Due to the economic downturn that Covid-19 brought, the repo rate has been cut with a total of 300 basis points to mitigate the impact of the pandemic and in attempt to assist cash-strapped consumers.
The SARB (South African Reserve Bank) controls the repo rate (repurchase rate); the interest rate at which SARB lends to South African banks. This, in turn, determines the prime interest rate, and then the rate at which banks will lend to its customers. The prime interest rate is the repo rate plus the amount added by the bank to ensure they make a profit on their loans.
The repo rate cut means that banks are bringing down their lending rate, which means consumers will need to pay lower interest on their debt, and that translates into much-needed financial relief.
For those planning to buy a home, the drop in interest rates will now make it easier to qualify for a home loan, because the required household disposable income will be lower. It will also make it easier for new owners to afford their monthly home loan repayments.

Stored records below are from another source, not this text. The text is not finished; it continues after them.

(** The number of agents is 120 in the code. *)
(** [src/internal/reliability/scenarios.go:257-377] RunRollbackPropagationTimingScenario *)
Definition RunRollbackPropagationTimingScenario (validator : ConfigRegistry.SchemaValidator)
    (options : Options) : M W (ScenarioResult * option error) :=
  with_harness validator ctx options "rollback-propagation-timing" rollback_steps
    (MkRollback [] zero_Rollout [] 0).

End pools.
End scenarios.
End Scenarios.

This means it’s an ideal opportunity to buy property – either as an investment or as a move up the property ladder. The record-low interest rate opens doors for those wanting to buy property as a long-term investment. Those who wanted to buy in specific neighbourhoods but couldn’t afford the prices; or those who were renting because they couldn’t afford to buy, may very well now be able to consider putting in offers to purchase.
Even though the reduction in interest rates might seem like a golden opportunity to buy a home right now, there has been an unexpected and rapid recovery in the housing market. Experts predicted that the market would fall by between 5 and as much as 14%, but it rose with 1.4%. Not significant by any measure, but opportunists planning on capitalising on a price crash would be disappointed.
This means that while the interests rates lowered, property prices have increased slightly. The good news is that the rise in the price of houses is minor to the drop in rates, still making this the best time to buy in quite some while.
And while nobody can be certain of what’s to happen in the future, it’s highly unlikely that any more cuts will be made, which means that people will capitalise as much as possible at this moment, which in turns means that the price of houses will not fall due to supply and demand being at play.
So, according to us, one bird in the hand is worth two in the bush. This is by no means financial advice, but one has to assume that this is the best time it has been and will be, for a while. If you are fortunate enough not to have been affected by the pandemic in any way and were thinking to buy property in South Africa beforehand, it’s a fantastic time to pull that trigger.